Cremese explica interdição ética de anestesiologistas em hospital
Decisão foi tomada depois que hospital cancelou cirurgias emergenciais Cotidiano 18/01/2013 15h10Por Silvio Oliveira
O Conselho Regional de Medicina (Cremese) realizou uma coletiva, na tarde desta sexta-feira (18), para explicar o porquê de interditar eticamente o grupo de anestesiologistas que trabalham no hospital regional Monsenhor João Batista de Carvalho Daltro, em Lagarto (SE).
A decisão de interditar surgiu depois de uma fiscalização realizada no dia 15 de janeiro, por consequência de denúncia feita ao Conselho por sete anestesiologistas, de que o enfermeiro do referido hospital, Oldegar Alves Junior, por determinação da Fundação Hospitalar de Saúde, estaria mandando fechar as portas para o atendimento dos casos de urgência, a fim de que o único anestesiologista na escala pudesse fazer as cirurgias eletivas de ortopedia.
“Diante da situação de acúmulo das cirurgias de ortopedia no Huse, a Fundação pegou o hospital para ser de retaguarda. É uma conduta correta, mas como aceitar fechar uma emergência? Lagarto tem um hospital de grande porte e tirar as cirurgias de urgência e emergência é interferir diretamente no funcionamento do hospital”, explicou o médico Hider Aragão Melo, do conselho fiscal do Cremese.
Desde o dia 15 de janeiro, quando ouve o cancelamento das cirurgias emergências, os pacientes estavam sendo encaminhadas para as cidades de Itabaiana e para o Hospital de Urgências de Sergipe (HUSE), em Aracaju.
Com o intuito de não prejudicar a população do município, o Cremese realizou de imediato a interdição ética dos anestesiologistas, a fim de que os profissionais voltem ao plantão de urgência e emergência.
Na manhã desta sexta-feira (18), o Cremse oficializou ao hospital a interdição. “Não queremos fechar hospital.
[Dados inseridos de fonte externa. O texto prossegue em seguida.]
Lemma write_block_no_segments self neo_block st :
  Neo.segments neo_block = None ->
  write_block self neo_block true st
  = (Raises AttributeError,
     Store [Nix.Obj (Neo.name neo_block) "neo.block" (Neo.description neo_block)
              (Some [])] (S (open_handles st))).
Proof.
  intros Hs. unfold write_block, bind at 1 2 3 4, File_open, create_block,
    set_block_definition, update_block.
  cbn [blocks open_handles length app alter list_alter Nix.name Nix.type Nix.groups].
  rewrite Hs. reflexivity.
Qed.

Lemma same_labels_groups segs segs' :
  Forall2 same_labels segs segs' ->
  map group_of_segment segs = map group_of_segment segs'.
Proof.
  induction 1 as [|s s' segs segs' [Hn Hd] _ IH]; [reflexivity|].
  cbn [map]. rewrite IH. unfold group_of_segment. rewrite Hn, Hd. reflexivity.
Qed.

Lemma groups_of_segments_shape segs :
  Forall (fun g => Nix.type g = "neo.segment" /\ Nix.groups g = None)
    (map group_of_segment segs).
Proof.
  induction segs as [|s segs IH]; constructor; [split; reflexivity|exact IH].
Qed.

(** The comparison of a block with the root written from it, child by
    child: the pairs are equivalent until a segment with a collection of
    its own meets its group, which has none. *)
Lemma zip_loop_written segs :
  zip_loop (fun n x => _equals n x true) segs (map group_of_segment segs)
  = if existsb has_collection segs
    then Raises TypeError else Returns true.
Proof.
  induction segs as [|s segs IH]; [reflexivity|].
  cbn [map zip_loop existsb]. rewrite _equals_unfold.
  replace (attributes_matchb s (group_of_segment s)) with true
    by (symmetry; apply attributes_matchb_true; split; reflexivity).
  cbn [negb group_of_segment Nix.groups].
  unfold has_collection at 1.
  destruct (Neo.segments s) as [cs|]; cbn [compare_containers].
  - rewrite bool_decide_eq_true_2 by (eexists; reflexivity). reflexivity.
  - rewrite bool_decide_eq_false_2 by (intros [? ?]; discriminate).
    cbn [orb]. exact IH.
Qed.

Lemma no_collection_anywhere segs :
  Forall (fun s => Neo.segments s = None) segs ->
  existsb has_collection segs = false.
Proof.
  induction 1 as [|s segs Hl _ IH]; [reflexivity|].
  cbn [existsb]. rewrite IH. unfold has_collection. rewrite Hl.
  rewrite bool_decide_eq_false_2 by (intros [? ?]; discriminate). reflexivity.
Qed.

Lemma collection_somewhere segs :
  Exists (fun s => is_Some (Neo.segments s)) segs ->
  existsb has_collection segs = true.
Proof.
  induction 1 as [s segs Hh|s segs _ IH]; cbn [existsb].
  - unfold has_collection. rewrite bool_decide_eq_true_2 by exact Hh. reflexivity.
  - rewrite IH. apply orb_true_r.
Qed.

Lemma equals_written neo_block segs :
  Neo.segments neo_block = Some segs ->
  _equals neo_block
    (Nix.Obj (Neo.name neo_block) "neo.block" (Neo.description neo_block)
       (Some (map group_of_segment segs))) true
  = if existsb has_collection segs
    then Raises TypeError else Returns true.
Proof.
  intros Hs. rewrite _equals_unfold, Hs.
  replace (attributes_matchb neo_block _) with true
    by (symmetry; apply attributes_matchb_true; split; reflexivity).
  cbn [negb Nix.groups compare_containers].
  rewrite length_map, Nat.eqb_refl. cbn [negb]. apply zip_loop_written.
Qed.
Estamos abrindo. Como é que vai mandar pacientes para o Huse se já é superlotado? O hospital de Lagarto tem toda aparelhagem para fazer cirurgias de emergências e urgência e não fazer?” questionou o vice-presidente do Cremese, Roberto Prado.
Para que a interdição seja anulada, o Conselho Regional de Medicina envio um ofício à Fundação Hospitalar de Saúde solicitando mais um anestesista, ou seja, dois anestesistas por dia na escala, já que um ficaria na urgência e outro realizando as cirurgias eletivas.
Hospital
Esta é a primeira interdição ética realizada pelo CRM/SE e a decisão foi tomada após a confirmação de uma denúncia encaminhada no dia 10 de janeiro de 2013.
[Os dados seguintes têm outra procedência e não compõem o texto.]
(** One iteration either leaves the database as it is or sets the row of
    one team, whose conference is the one the lookup has found. *)
Lemma update_team_effect league_id team n c :
  let rc := update_team league_id team n c in
  db rc.2 = db c ∨
  ∃ id bs r0 conf,
    db rc.2 = set_table (db c) "teams"
                (<[id := list_to_map bs ∪ r0]> (get_table (db c) "teams")) ∧
    (get_table (db c) "teams" !! id = Some r0 ∨ r0 = ∅) ∧
    (list_to_map bs : row) !! "conference_id" = Some conf ∧
    (divisions_without_conference (db c) → conf = SNull).
Proof.
  cbv zeta. unfold update_team. unfold mbind, M_bind, lift. cbv beta.
  destruct (is_all_teams team) as [[|]|x]; [by left| |by left].
  destruct (py_int (dict_get team "id" (VInt 0))) as [team_id|e] eqn:Hid.
  2:{ destruct (py_int_raises _ _ Hid) as [->| ->]; by left. }
  destruct (team_id =? 0); [by left|]. cbv beta.
  destruct (team_division_id team) as [division_id|x]; [|by left].
  destruct (lookup_conference_reads division_id c) as (res & ss & -> & Hconf).
  destruct res as [conference_id|x]; [|by left].
  unfold select_by_id, exec_update, exec_insert, issue, get_db, put_db, raise, lift,
    mbind, M_bind, mret, M_ret. simpl.
  destruct (bind_param (VInt team_id)); simpl; [|by left].
  match goal with |- context [bind_params ?l] => set (cols := l) end.
  destruct (get_table (db c) "teams" !! team_id) as [r|] eqn:Hr; simpl.
  - destruct (bind_params cols) as [bs|x] eqn:Hbs; simpl; [|by left].
    rewrite Hr. simpl. right.
    pose proof (bind_params_lookup _ _ "conference_id" Hbs) as Hl. simpl in Hl.
    destruct (bind_param conference_id) as [conf|] eqn:Hb.
    2:{ destruct (bind_params_bound _ _ "conference_id" conference_id Hbs eq_refl).
        congruence. }
    exists team_id, bs, r, conf. split; [done|]. split; [by left|]. split; [done|].
    intros Hno. rewrite (Hconf Hno _ eq_refl) in Hb. by injection Hb.
  - destruct (bind_params cols) as [bs|x] eqn:Hbs; simpl; [|by left].
    rewrite Hr. simpl. right.
    pose proof (bind_params_lookup _ _ "conference_id" Hbs) as Hl. simpl in Hl.
    destruct (bind_param conference_id) as [conf|] eqn:Hb.
    2:{ destruct (bind_params_bound _ _ "conference_id" conference_id Hbs eq_refl).
        congruence. }
    exists team_id, bs, ∅, conf. rewrite (right_id_L ∅ (∪)).
    split; [done|]. split; [by right|]. split; [done|].
    intros Hno. rewrite (Hconf Hno _ eq_refl) in Hb. by injection Hb.
Qed.
(** A command that concerns the entry at [path] for the session
    [sessionId]. *)
Definition about (sessionId : option string) (path : string) (cmd : Command) : Prop :=
  match cmd with
  | sftp_download s remotePath _ => s = sessionId /\ remotePath = path
  | sftp_rename s from _ => s = sessionId /\ from = path
  | sftp_delete s p _ => s = sessionId /\ p = path
  | sftp_chmod s p _ => s = sessionId /\ p = path
  | sftp_edit_file s remotePath _ => s = sessionId /\ remotePath = path
  | sftp_watch_file s _ remotePath => s = sessionId /\ remotePath = path
  | sftp_mkdir _ _ | sftp_upload _ _ _ => False
  end.

(** An outcome of an action on [file] that returns and has sent only
    commands about [file]. *)
Definition Scoped (w : World.t) (file : Selected.t)
    (r : Completion unit * World.t) : Prop :=
  exists w' cmds,
    r = (Returned tt, w') /\
    World.commands w' = World.commands w ++ cmds /\
    Forall (about (active w) (Selected.path file)) cmds.

(** ** A sample page *)

Module Demo.

(** A backend that fails the second command it gets and reports the mode
    of every file as 100644 and of every directory as 40755, with a user
    who answers every prompt with "docs" and confirms every question. *)
Definition env : Env.t :=
  {| Env.bridge := Sample.bridge;
     Env.command_reply := fun n _ =>
       if Nat.eqb n 1 then Rejected "disk full" else Resolved "/tmp/edit/notes.txt";
     Env.permissions := fun f =>
       if RemoteFile.is_dir f then Some 16877%Z else Some 33188%Z;
     Env.prompt_reply := fun _ => Some "docs";
     Env.confirm_reply := fun _ => true;
     Env.save_reply := fun _ => Resolved (Some "/home/me/notes.txt") |}.

(** The page with the session [A], its home directory listed, the
    permissions dialog closed and the settings dialog open on a custom
    editor. *)
Definition world : World.t :=
  {| World.app := Sample.only_a Sample.bridge;
     World.commands := [];
     World.boxes := [];
     World.output := [];
     World.permFile := None;
     World.drag_over := true;
     World.permissions_modal := Fixture.dialog;
     World.localStorage := {[ "editorPreset" := "vscode" ]};
     World.settings_modal :=
       {| SettingsModal.display := "flex";
          SettingsModal.editor_preset := "custom";
          SettingsModal.custom_editor_path := "/usr/bin/gvim";
          SettingsModal.custom_editor_group := "block" |};
     World.platform_macos := false |}.
(** A value that a [double] variable can hold. *)
Definition valid_double (p : double) : Prop := valid_binary prec emax p = true.

(** The value [m * 2^e] of [p] lies strictly between 0 and 1. *)
Definition in_open_unit_interval (p : double) : Prop :=
  match p with
  | S754_finite false m e => e < 0 /\ Z.pos m < 2 ^ (- e)
  | _ => False
  end.

(** ** The bit-level view of a filter *)

(** Bit [j] of the packed array; a position beyond the stored words reads
    as unset. *)
Definition get_bit (bits : list Z) (j : Z) : bool :=
  match bits !! Z.to_nat (j / 64) with
  | Some w => Z.testbit w (j mod 64)
  | None => false
  end.

(** The positions probed for [x] in [f] by src/bloom_filter.cpp. *)
Definition positions (XXH64 : list byte -> Z -> Z) (f : BloomFilter)
    (x : list byte) : list Z :=
  canonical_indices (XXH64 x SEED1) (XXH64 x SEED2)
    (num_bits_ f) (Z.to_nat (num_hashes_ f)).

(** Some position of [idxs] addresses bit [p] of word [n]. *)
Definition hits (idxs : list Z) (n : nat) (p : Z) : bool :=
  existsb (fun j => Nat.eqb (Z.to_nat (j / 64)) n && (j mod 64 =? p)) idxs.
(** * ThreadShell job scheduler: a shallow embedding and its properties

    The development follows the C++ sources
      include/job.h, include/scheduler.h, src/job.cpp, src/scheduler.cpp,
    and, of src/shell.cpp, the functions that read a line and turn it into
    calls of the scheduler.

    Conventions of the embedding.
    - A [JobPtr] (std::shared_ptr<JobMetadata>) is the index of the record in
      [all_jobs_]: every record is pushed there in the critical section that
      creates it and the vector is never erased from, so the index names the
      shared object.  All containers of pointers ([job_queue_],
      [active_jobs_], [completed_jobs_]) hold such indices, and a write through
      one pointer is seen through all of them.
    - [int] and [size_t] values are integers in [Z]; where the source can wrap
      the wrap-around is written out.
    - [double] values are exact rationals in [Q] (rounding is not modelled).
    - Clock readings, rand() results, fork() and waitpid() outcomes are
      inputs of the step that performs the call.  The calls to Logger only
      append to the CSV file and are left out.
    - A step of the transition system is a locked region of [mutex_], or a
      stretch of code of one thread that holds no lock.  The worker code is
      cut wherever it takes the mutex (this includes assign_core and
      release_core, which lock [mutex_] themselves), leaves a locked region,
      or blocks (condition wait, waitpid); the worker's local variable [job],
      the value assign_core has returned, and its program point are explicit
      in [Worker].
    - parse_job_script and every iteration of submit_job_array write to the
      new record after their call of submit_job has returned, without a
      lock.  The step of such a call ends with the return of submit_job; the
      writes that are left are kept in [callers_] and are a step of their
      own, so that workers can run in between.
    - The code of execute_job writes the fields of its job without a lock,
      so these writes can fall inside the locked region of another thread.
      This matters for suspend_job and resume_job, which test the status and
      then store one: their step takes the list of the lock-free steps of
      other threads that fall between the test and the store.  Of the
      other locked regions, kill_job stores KILLED without a test of the
      status; change_job_priority writes a field that no lock-free step
      reads or writes; submit_job_with_deps reads the status of each
      dependency once; the region at the end of the worker loop tests the
      status of the worker's own job, which no other thread writes without
      the lock: a lock-free step that falls inside one of them can be taken
      before or after it.  update_job_dependencies reads the status of a
      dependency once for every waiting job; a lock-free write of an
      outcome that falls inside its loop is taken before or after the
      loop. *)

From Stdlib Require Import ZArith QArith Lqa Ascii String.
From stdpp Require Import base decidable option list strings gmap.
O Hospital Monsenhor João Batista de Carvalho Daltro foi inaugurado no dia 02 de julho de 2010 com a missão de incrementar o atendimento da rede hospitalar na região Centro-Sul sergipana e desafogar a demanda no HUSE que, além de atender os sergipanos, recebe pacientes vindos Boquim, Simão Dias, Tobias Barreto e outros estados.
Segundo dados do Governo de Sergipe, foram investidos mais de R$ 20 milhões na construção do hospital, sendo R$ 12 milhões em infraestrutura e R$ 10 milhões em equipamentos de alta tecnologia. A unidade de saúde possui 5,2 mil metros quadrados de área construída e é gerenciada pela Fundação Hospitalar de Saúde.
O hospital é composto por 155 leitos para internamentos em clínica médica, pediatria, ortopedia, cirurgia geral, obstetrícia (parto normal e cirúrgico), além de 10 leitos de Unidade de Terapia Intensiva (UTI) e heliporto, para dar suporte às demandas de emergência.